= Three of a Kind (1967 TV series) =

British comedy show

Three of a Kind is a British comedy sketch and music television show starring Mike Yarwood, Ray Fell and Lulu. Two series were shown by the BBC during 1967.

Although successful, Yarwood turned down a third series as he hoped to follow Lulu in getting a series of his own. He went on to become one of the biggest stars of the 1970s.
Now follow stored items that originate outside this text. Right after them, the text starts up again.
(** * magserv-js: the dictionary protocol of [src/http_server.js]

    A shallow embedding of the [HTTPServer] class: the private [Map] of
    stored words, the four [#cmd...] helpers, the [#dataHandler] that parses
    one inbound chunk and answers it, and the [#endHandler] / [#tcpHandler]
    that open and close a session.

    Conventions.
    - A JavaScript string is its sequence of UTF-16 code units ([list N]);
      [data.toString('utf-8')] is taken as already performed, so a handler
      receives the decoded string.
    - [undefined] is [None]; a value that is a string or [undefined] is an
      [option jsstring], and [truthy] is JavaScript's ToBoolean on it.
    - A [Map] is an association list in insertion order, as
      [Map.prototype.keys] enumerates it.
    - A handler is a state transformer over the server's dictionary and the
      socket it was called with; [console.log] calls are not observable
      through the socket or the dictionary and are left out. *)

From Stdlib Require Import List NArith Bool String Ascii Lia.
Import ListNotations.

Local Open Scope N_scope.
Local Open Scope list_scope.

(** ** JavaScript strings *)

Module JS.

Definition jsstring := list N.

(** A literal of the source, all of whose characters are ASCII. *)
Definition lit (s : string) : jsstring :=
  map N_of_ascii (list_ascii_of_string s).

(** The two code units of the line terminator written by the source as
    [\r\n]. *)
Definition CRLF : jsstring := [13; 10].

(** Strict equality [===] of two strings: same code units. *)
Fixpoint str_eqb (a b : jsstring) : bool :=
  match a, b with
  | [], [] => true
  | x :: a', y :: b' => (x =? y) && str_eqb a' b'
  | _, _ => false
  end.

(** The character class [\s] of ECMAScript regular expressions: WhiteSpace
    and LineTerminator code points (TAB, LF, VT, FF, CR, SP, NBSP, U+1680,
    U+2000..U+200A, U+2028, U+2029, U+202F, U+205F, U+3000, U+FEFF). *)
Definition is_space (c : N) : bool :=
  (c =? 9) || (c =? 10) || (c =? 11) || (c =? 12) || (c =? 13) || (c =? 32)
  || (c =? 160) || (c =? 5760)
  || ((8192 <=? c) && (c <=? 8202))
  || (c =? 8232) || (c =? 8233) || (c =? 8239) || (c =? 8287)
  || (c =? 12288) || (c =? 65279).

Definition non_space (c : N) : bool := negb (is_space c).

(** The match under construction is pushed when it is not empty ([+] needs
    one character at least). *)
Definition flush (cur : jsstring) : list jsstring :=
  match cur with
  | [] => []
  | _ :: _ => [cur]
  end.

(** One left-to-right pass of [/[^\s]+/g]: [cur] is the greedy match being
    extended; a [\s] character ends it. *)
Fixpoint scan (cur : jsstring) (s : jsstring) : list jsstring :=
  match s with
  | [] => flush cur
  | c :: s' =>
      if is_space c then flush cur ++ scan [] s'
      else scan (cur ++ [c]) s'
  end.

(** All the matches of [/[^\s]+/g] in [s], in order. *)
Definition tokens (s : jsstring) : list jsstring := scan [] s.

(** [s.match(/[^\s]+/g)]: the array of all matches, or [null] when there is
    none. *)
Definition match_non_space (s : jsstring) : option (list jsstring) :=
  match tokens s with
  | [] => None
  | t :: ts => Some (t :: ts)
  end.

(** [arr[i]]: [undefined] out of range. *)
Definition index (arr : list jsstring) (i : nat) : option jsstring :=
  nth_error arr i.

(** [arr.slice(n)]. *)
Definition slice (n : nat) (arr : list jsstring) : list jsstring :=
  skipn n arr.

(** [arr.join(sep)]. *)
Fixpoint join (sep : jsstring) (arr : list jsstring) : jsstring :=
  match arr with
  | [] => []
  | [x] => x
  | x :: rest => x ++ sep ++ join sep rest
  end.

(** ToBoolean of a string: only the empty string is falsy. ([undefined],
    the other falsy value that occurs, is [None] and is matched apart.) *)
Definition truthy (s : jsstring) : bool :=
  match s with
  | [] => false
  | _ :: _ => true
  end.

(** [v === s] for [v] a string or [undefined] and [s] a string. *)
Definition strict_eq (v : option jsstring) (s : jsstring) : bool :=
  match v with
  | Some x => str_eqb x s
  | None => false
  end.

(** *** [Map] with string keys and values, in insertion order *)

Definition Map := list (jsstring * jsstring).

Definition Map_new : Map := [].

Fixpoint Map_get (m : Map) (k : jsstring) : option jsstring :=
  match m with
  | [] => None
  | (k', v) :: m' => if str_eqb k' k then Some v else Map_get m' k
  end.

(** [m.set(k, v)]: an existing key keeps its place and takes the new value;
    a new key goes last. *)
Fixpoint Map_set (m : Map) (k v : jsstring) : Map :=
  match m with
  | [] => [(k, v)]
  | (k', v') :: m' =>
      if str_eqb k' k then (k', v) :: m' else (k', v') :: Map_set m' k v
  end.

Definition Map_clear (m : Map) : Map := [].

(** [Array.from(m.keys())]. *)
Definition Map_keys (m : Map) : list jsstring := map fst m.

End JS.

Export JS.

(** ** The server *)

(** Modelled from the spec: [tcp_socket.js] (the [TCPSocket] wrapper required
    on line 3) is not among the sources; the spec's Connection Session gives
    it a peer address, a peer port and a handle to the transport for writing
    and closing. The handle [internal] is represented by what the handlers do
    to it: the chunks passed to [write], in order, and whether [destroy] was
    called. *)
Record TCPSocket := mkSocket {
  addr : jsstring;
  port : N;
  written : list jsstring;
  destroyed : bool
}.

(** What a handler can read and change: the private field [#responses] of
    the server and the socket it was called with. *)
Record World := mkWorld {
  responses : Map;
  socket : TCPSocket
}.

(** Handlers as state transformers. *)
Definition M (A : Type) : Type := World -> A * World.

Definition ret {A : Type} (a : A) : M A := fun w => (a, w).

Definition bind {A B : Type} (m : M A) (k : A -> M B) : M B :=
  fun w => let (a, w') := m w in k a w'.

Declare Scope handler_scope.
Delimit Scope handler_scope with handler.
Notation "x <- m ;; k" := (bind m (fun x => k))
  (at level 61, m at next level, right associativity) : handler_scope.
Notation "m ;; k" := (bind m (fun _ => k))
  (at level 61, right associativity) : handler_scope.
Local Open Scope handler_scope.

(** The state a handler leaves behind. *)
Definition exec {A : Type} (m : M A) (w : World) : World := snd (m w).

(** [socket.internal.write(chunk)]. *)
Definition write (chunk : jsstring) : M unit :=
  fun w =>
    let s := socket w in
    (tt, mkWorld (responses w)
           (mkSocket (addr s) (port s) (written s ++ [chunk]) (destroyed s))).

(** [socket.internal.destroy()]. *)
Definition destroy : M unit :=
  fun w =>
    let s := socket w in
    (tt, mkWorld (responses w)
           (mkSocket (addr s) (port s) (written s) true)).

(** [#cmdGet], line 95. *)
Definition cmdGet (word : jsstring) : M (option jsstring) :=
  fun w => (Map_get (responses w) word, w).

(** [#cmdSet], line 105. *)
Definition cmdSet (word desc : jsstring) : M unit :=
  fun w => (tt, mkWorld (Map_set (responses w) word desc) (socket w)).

(** [#cmdClear], lines 113-115. *)
Definition cmdClear : M unit :=
  fun w => (tt, mkWorld (Map_clear (responses w)) (socket w)).

(** [#cmdAll], lines 123-127. *)
Definition cmdAll : M jsstring :=
  fun w =>
    let tmpArr := Map_keys (responses w) in
    (join (lit ", ") tmpArr, w).

(** [#dataHandler], lines 138-206. The [return] of line 146 leaves the
    function before the [switch] and before the write of line 200; every
    [break] of the [switch] goes on to line 200. Where the source tests a
    value that may be [undefined] ([stringMatch[1]], [rVal]), the [None]
    branch is the falsy outcome of that test. *)
Definition dataHandler (data : jsstring) : M unit :=
  match match_non_space data with
  | None =>
      write (lit "ERROR A command was expected." ++ CRLF)
  | Some stringMatch =>
      (if strict_eq (index stringMatch 0) (lit "GET") then
         match index stringMatch 1 with
         | None =>
             write (lit "ERROR Expected format is: GET <word>." ++ CRLF)
         | Some word =>
             if negb (truthy word) then
               write (lit "ERROR Expected format is: GET <word>." ++ CRLF)
             else
               rVal <- cmdGet word ;;
               match rVal with
               | None =>
                   write (lit "ERROR Could not find the specified word." ++ CRLF)
               | Some desc =>
                   if truthy desc then
                     write (lit "ANSWER " ++ desc ++ CRLF)
                   else
                     write (lit "ERROR Could not find the specified word."
                            ++ CRLF)
               end
         end
       else if strict_eq (index stringMatch 0) (lit "SET") then
         let extraParam := join (lit " ") (slice 2 stringMatch) in
         match index stringMatch 1 with
         | None =>
             write (lit "ERROR Expected format is: SET <word> <desc>" ++ CRLF)
         | Some word =>
             if negb (truthy word) || negb (truthy extraParam) then
               write (lit "ERROR Expected format is: SET <word> <desc>" ++ CRLF)
             else
               cmdSet word extraParam ;;
               write (lit "ANSWER Word " ++ word ++ lit " has been set." ++ CRLF)
         end
       else if strict_eq (index stringMatch 0) (lit "CLEAR") then
         cmdClear ;;
         write (lit "ANSWER The dictionary has been cleared." ++ CRLF)
       else if strict_eq (index stringMatch 0) (lit "ALL") then
         words <- cmdAll ;;
         if truthy words then
           write (lit "ANSWER Available words: " ++ words ++ lit "." ++ CRLF)
         else
           write (lit "ERROR There are no words saved." ++ CRLF)
       else
         write (lit "ERROR Command not found." ++ CRLF)) ;;
      write (lit "---------------" ++ CRLF)
  end.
Lulu said in her autobiography that she enjoyed working on the show, but wasn't comfortable with comedy.

==Episodes==

===Series 1===
Produced by John Ammonds.

Series 1: Broadcast Mondays on BBC2 at 8:05pm.
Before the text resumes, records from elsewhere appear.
Lemma slice_repeat (p : Q) (n h L : nat) :
  (h + L <= n)%nat -> slice (repeat p n) h (h + L) = repeat p L.
Proof.
  unfold slice. replace (h + L - h)%nat with L by lia.
  revert n; induction h as [|h IH]; intros n Hn; simpl.
  - revert n Hn; induction L as [|L IHL]; intros n Hn; [reflexivity|].
    destruct n as [|n]; [lia|]. simpl. f_equal. apply IHL. lia.
  - destruct n as [|n]; [lia|]. simpl. apply IH. lia.
Qed.

Lemma calculate_start_charge_hours_flat (p : Q) (L : nat) :
  (L <= 8)%nat -> calculate_start_charge_hours (repeat p 24) L = 6%nat.
Proof.
  intros HL. rewrite calculate_start_charge_hours_unfold.
  rewrite slice_repeat by lia.
  apply scan_same_mean. intros h Hh. apply in_seq in Hh.
  rewrite slice_repeat by lia. reflexivity.
Qed.


Lemma find_best_consecutive_hours_same_start prices sch h :
  (forall L, (3 <= L <= 8)%nat -> sch L = h) ->
  find_best_consecutive_hours prices sch = 8%nat.
Proof.
  intros Hs. unfold find_best_consecutive_hours, hours_to_check,
    INITIAL_BEST_CONSECUTIVE_HOURS. simpl.
  rewrite (Hs 3%nat), (Hs 8%nat) by lia.
  unfold adopt. rewrite Nat.eqb_refl. reflexivity.
Qed.

Lemma Qfloor_half_below (z : Z) : Qfloor (inject_Z z - (1 # 2)) = (z - 1)%Z.
Proof.
  unfold Qfloor, Qminus, Qplus, inject_Z. simpl.
  symmetry. apply Z.div_unique_pos with 1%Z; lia.
Qed.

End OptimizerFacts.

Section OptimizerClaims.
Import Ems Series.

(** C1 (counterexample): on the flat series of 24 zeros the optimizer does
    not return length 3, start 5.5 and end 9. *)
Lemma C1_flat_series_counterexample :
  ~ (best_consecutive_hours (find_charge_hours 0 (repeat 0%Q 24)) = 3%nat /\
     best_start_charge_hour (find_charge_hours 0 (repeat 0%Q 24)) = PyFloat (11 # 2) /\
     best_end_charge_hour (find_charge_hours 0 (repeat 0%Q 24)) = PyInt 9).
Proof. vm_compute. intros [H _]. discriminate H. Qed.

(** C1 (amended): when all 24 prices are equal every length starts at
    hour 6, each longer length is adopted because its start equals the
    3-hour start, and the plan is length 8, start 6 (an [int], no
    half-hour shift) and end 14. *)
Theorem C1_flat_series_plan (d : Z) (p : Q) :
  best_consecutive_hours (find_charge_hours d (repeat p 24)) = 8%nat /\
  best_start_charge_hour (find_charge_hours d (repeat p 24)) = PyInt 6 /\
  best_end_charge_hour (find_charge_hours d (repeat p 24)) = PyInt 14.
Proof.
  unfold best_start_charge_hour, best_end_charge_hour, find_charge_hours.
  cbn [best_consecutive_hours start_charge_hours].
  rewrite (find_best_consecutive_hours_same_start _ _ 6%nat)
    by (intros L HL; apply calculate_start_charge_hours_flat; lia).
  rewrite calculate_start_charge_hours_flat by lia.
  repeat split.
Qed.

(** C2 (counterexample): on [two_dips] ([bestStart] = 12, 6, 12, 11, 8, 7)
    the code returns length 8, while a winner hour that moves to the
    adopted start (length 4 at hour 6) rejects every later length and
    returns 4. *)
Lemma C2_fixed_reference_hour_counterexample :
  best_consecutive_hours (find_charge_hours 0 two_dips) <>
  find_best_winner_tracking two_dips (calculate_start_charge_hours two_dips).
Proof. vm_compute. discriminate. Qed.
| No. overall | No. in series | Title | Directed by | Written by | Original release date |
| 1 | 1 | "Episode 1" | John Ammonds | Austin Steele, Brad Ashton & Julius Emmanuel | 12 June 1967 |
The first of a new series starring Lulu, Ray Fell and Mike Yarwood with the Go-Jos.
| 2 | 2 | "Episode 2" | David Bell | Austin Steele, Brad Ashton, Peter Robinson & Neil Shand | 19 June 1967 |
Starring Lulu, Ray Fell and Mike Yarwood with the Go-Jos.
| 3 | 3 | "Episode 3" | John Ammonds | Austin Steele, Brad Ashton, Peter Robinson & Neil Shand | 26 June 1967 |
Starring Lulu, Ray Fell and Mike Yarwood with the Go-Jos and Guest Star Stratford Johns.
| 4 | 4 | "Episode 4" | John Ammonds | Austin Steele, Brad Ashton & Neil Shand | 3 July 1967 |
Starring Lulu, Ray Fell and Mike Yarwood with the Go-Jos.
| 5 | 5 | "Episode 5" | John Ammonds | Austin Steele, Brad Ashton & Neil Shand | 10 July 1967 |
Starring Lulu, Ray Fell and Mike Yarwood with the Go-Jos.
| 6 | 6 | "Episode 6" | John Ammonds | Austin Steele, Brad Ashton & Neil Shand | 17 July 1967 |
Starring Lulu, Ray Fell and Mike Yarwood with the Go-Jos.

===Series 2===
Series 2: Broadcast Mondays on BBC2 at 8:05pm

| No. overall | No. in series | Title | Directed by | Written by | Original release date |
| 7 | 1 | "Episode 1" | Sydney Lotterby | Austin Steele, Brad Ashton, Barry Knowles, Les Lilley & Neil Shand | 30 October 1967 |
The first of a new series starring Lulu, Ray Fell and Mike Yarwood with Malcolm Clare, Audrey Bayley, Alix Kirsta, Frances Pidgeon & Christine Pockett.
| 8 | 2 | "Episode 2" | Sydney Lotterby | Austin Steele, Brad Ashton, Dan Douglass, Barry Knowles, Les Lilley & Neil Shand | 8 November 1967 |
Starring Lulu, Ray Fell and Mike Yarwood with Malcolm Clare, Audrey Bayley, Alix Kirsta, Frances Pidgeon & Christine Pockett.
| 9 | 3 | "Episode 3" | Sydney Lotterby | Barry Knowles, Brad Ashton, Peter Robinson & Les Lilley | 13 November 1967 |
Starring Lulu, Ray Fell and Mike Yarwood with Malcolm Clare, Audrey Bayley, Alix Kirsta, Frances Pidgeon & Christine Pockett.
| 10 | 4 | "Episode 4" | Sydney Lotterby | Dan Douglas, Brad Ashton, Barry Knowles & Les Lilley | 20 November 1967 |
Starring Lulu, Ray Fell and Mike Yarwood with Malcolm Clare, Audrey Bayley, Alix Kirsta, Frances Pidgeon & Christine Pockett.
| 11 | 5 | "Episode 5" | Sydney Lotterby | Brad Ashton, Don Douglas, Joe Steeples & Peter Robinson | 27 November 1967 |
Starring Lulu, Ray Fell and Mike Yarwood with Malcolm Clare, Audrey Bayley, Alix Kirsta, Frances Pidgeon & Christine Pockett.

===Archive Status===

All 11 episodes are currently missing from the archives. No material is known to exist.